Forest Industries Association Tasmania (FIAT) chief executive Terry Edwards said higher prices could result in job losses.
“Those prices can’t be absorbed by the market, they won’t be absorbed by the market, and the mills aren’t that profitable that they can absorb it,” he said. “So it’s going to result in losses of jobs and it’s going to be out in the regional communities where sawmills exist.
“If Forestry Tasmania becomes viable by charging significantly higher prices for sawlogs, the sawmills will become unviable.”
The Government was also pushing ahead with plans to unlock 400,000 hectares of reserved land, two years earlier than legislation allows.

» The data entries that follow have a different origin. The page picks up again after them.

Lemma unlink_facts : plain a ∧ plain (root (fs f)) ∧ plain (fa f) ∧ a ≠ fa f ∧ (edge_of c).1 ≠ fa f ∧
  nodes m !! fa f = Some (frame_node k0 f a) ∧ nodeLess lt k (frame_node k0 f a) = fd f ∧
  ∃ n, nodes m !! (edge_of c).1 = Some n ∧ child n (edge_of c).2 = fa f ∧ nodeLess lt k n = (edge_of c).2.
Proof using Htree Hp Hret.
  pose proof Hp as [Hd Hp']%Forall_cons. destruct (edge_node _ _ _ _ _ _ _ _ Htree Hp) as (n & Hn & _ & Hl).
  pose proof (proj1 (fill_at _ _ (f :: c) _) (ta_ft _ _ _ _ _ _ Htree)) as (_ & Hf & _). simpl in Hn, Hl, Hf. rewrite Hf in Hn. injection Hn as <-.
  pose proof (ta_plain _ _ _ _ _ _ Htree) as Hpl. pose proof (ta_nodup _ _ _ _ _ _ Htree) as Hnd. rewrite Forall_forall in Hpl.
  assert (∀ a', a' = a ∨ a' = fa f ∨ a' = root (fs f) → plain a') as Hin.
  { intros a' Ha'. apply Hpl. rewrite fill_addrs. change (caddrs (f :: c)) with (fa f :: addrs (fs f) ++ caddrs c). simpl.
    rewrite !elem_of_cons, elem_of_app. destruct Ha' as [->|[->| ->]]; auto using root_addrs. }
  assert (fill (f :: c) (FLeaf a (Some (k, b))) = fill c (plug f (FLeaf a (Some (k, b))))) as Hfill by done.
  rewrite Hfill in Htree. destruct (edge_node _ _ _ _ _ _ _ _ Htree Hp') as (n & Hn & Hch & Hl').
  rewrite fill_addrs in Hnd. change (caddrs (f :: c)) with (fa f :: addrs (fs f) ++ caddrs c) in Hnd. simpl in Hnd.
  split_and!; [by apply Hin; auto..| | |done|done|].
  - intros ->. rewrite !NoDup_cons, !not_elem_of_cons in Hnd. tauto.
  - rewrite !NoDup_cons, !not_elem_of_cons in Hnd. destruct c as [|g c']; simpl; [tauto|].
    change (caddrs (g :: c')) with (fa g :: addrs (fs g) ++ caddrs c') in Hnd.
    rewrite !not_elem_of_app, !not_elem_of_cons in Hnd. apply not_eq_sym. tauto.
  - exists n. rewrite Hn, Hch. split; [done|]. split; [|done]. unfold plug. by destruct (fd f).
Qed.

Definition unlinked : mem :=
  with_retired (<[fa f := {[u]}]> (<[a := {[u]}]> (retired m)))
    (with_payloads (<[b := Payload k v (Some e0) (Some (epoch m))]> (payloads m))
      (with_nodes (alter (set_child (edge_of c).2 (root (fs f))) (edge_of c).1
        (alter (set_child (negb (fd f)) w2) (fa f) (alter (set_child (fd f) w1) (fa f) (nodes m)))) m)).

(** The flag, and [cleanup] up to its last compare-and-swap *)
Lemma unlink_flag : reach m (OFlag j q (fa f, fd f) v) m2 (CPayload j' q (edge_of c) w1 w2) 5.
Proof using All.
  destruct unlink_facts as ([Ha0 Ham] & [Hs0 Hsm] & _ & Haf & Hef & Hf & Hlf & n & Hn & Hch & Hln).
  assert (child (frame_node k0 f a) (fd f) = a ∧ child (frame_node k0 f a) (negb (fd f)) = root (fs f)) as [Hca Hcs].
  { unfold frame_node. by destruct f as [[] ? [] ?]. }
  destruct (child_set (frame_node k0 f a) (fd f) w1) as [Hc1 Hc2]. rewrite Hcs in Hc2.
  set (n1 := set_child (fd f) w1 (frame_node k0 f a)) in *.
  destruct (child_set n1 (negb (fd f)) w2) as [Hc3 Hc4]. rewrite negb_involutive in Hc4. set (n2 := set_child (negb (fd f)) w2 n1) in *.
  destruct (plain_mix a true false Ham) as (Hp1 & Hf1 & Ht1). fold w1 in Hp1, Hf1, Ht1. destruct (plain_ptr _ Hsm) as (Hp2 & Hf2 & Ht2).
  destruct (plain_mix (root (fs f)) false true Hsm) as (Hp3 & Hf3 & Ht3). fold w2 in Hp3, Hf3, Ht3.
  assert (nodes m1 !! fa f = Some n1) as H1 by (unfold m1; mem_fields; by rewrite lookup_alter_eq, Hf).
  assert (nodes m2 !! fa f = Some n2) as H2 by (unfold m2; mem_fields; by rewrite lookup_alter_eq, H1).
  assert (nodes m1 !! (edge_of c).1 = Some n) as H1e by (unfold m1; mem_fields; by rewrite lookup_alter_ne).
  assert (parent q = fa f ∧ ancestor q = (edge_of c).1) as [Hqp Hqa] by (by destruct c).
  eapply (reach_step _ _ _ _ _ _ m1 (CChild j' q)).
  { cbn [NatarajanTree.op_step]. unfold at_edge, at_node. cbn [fst snd]. by rewrite Hf, Hca, seek_leaf, Z.eqb_refl. }
  eapply (reach_step _ _ _ _ _ _ m1 (CRead j' q (edge_of c) sibling w1)).
  { cbn [NatarajanTree.op_step]. unfold at_node. rewrite Hqp, Hqa, H1e, H1. cbn [jop].
    assert (nodeLess lt k n1 = fd f) as -> by (unfold n1; by rewrite less_set). rewrite Hln, Hc1, Hf1. by destruct (edge_of c). }
  eapply (reach_step _ _ _ _ _ _ m1 (CTag j' q (edge_of c) sibling w1 (root (fs f)))).
  { cbn [NatarajanTree.op_step]. unfold at_edge, at_node. cbn [fst snd]. by rewrite H1, Hc2, Ht2. }
  eapply (reach_step _ _ _ _ _ _ m2 (CLast j' q (edge_of c) sibling w1)).
  { cbn [NatarajanTree.op_step]. unfold at_edge, at_node. cbn [fst snd]. by rewrite H1, Hc2, Z.eqb_refl, Hp2, Hf2. }
  eapply (reach_step _ _ _ _ _ _ m2); [|apply reach_refl].
  cbn [NatarajanTree.op_step]. unfold at_edge, at_node. cbn [fst snd]. by rewrite H2, Hc3.
Qed.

Mr Edwards said it was unclear how much wood could be sourced from the reserved land set to be unlocked but industry would have to decide whether it would accept wood from those areas.
“Is it worth having a return to the forest conflict of the past for the amount of wood that’s in there? We don’t know the answer to that,” he said. “It is going to be contentious, it is going to be the subject of market campaigning and we have to work out whether that’s worth it.”
Wilderness Society spokesman Vica Bayley said he did not want to return to forest conflicts, but would fight to have the land protected.
“We will be continuing to push for the protection of these forests, and if that means opposing and fighting this legislation then obviously we will do that,” he said. “This seems to be in nobody’s interests, except their own, and their own political interests in the lead-up to a 2018 state election.”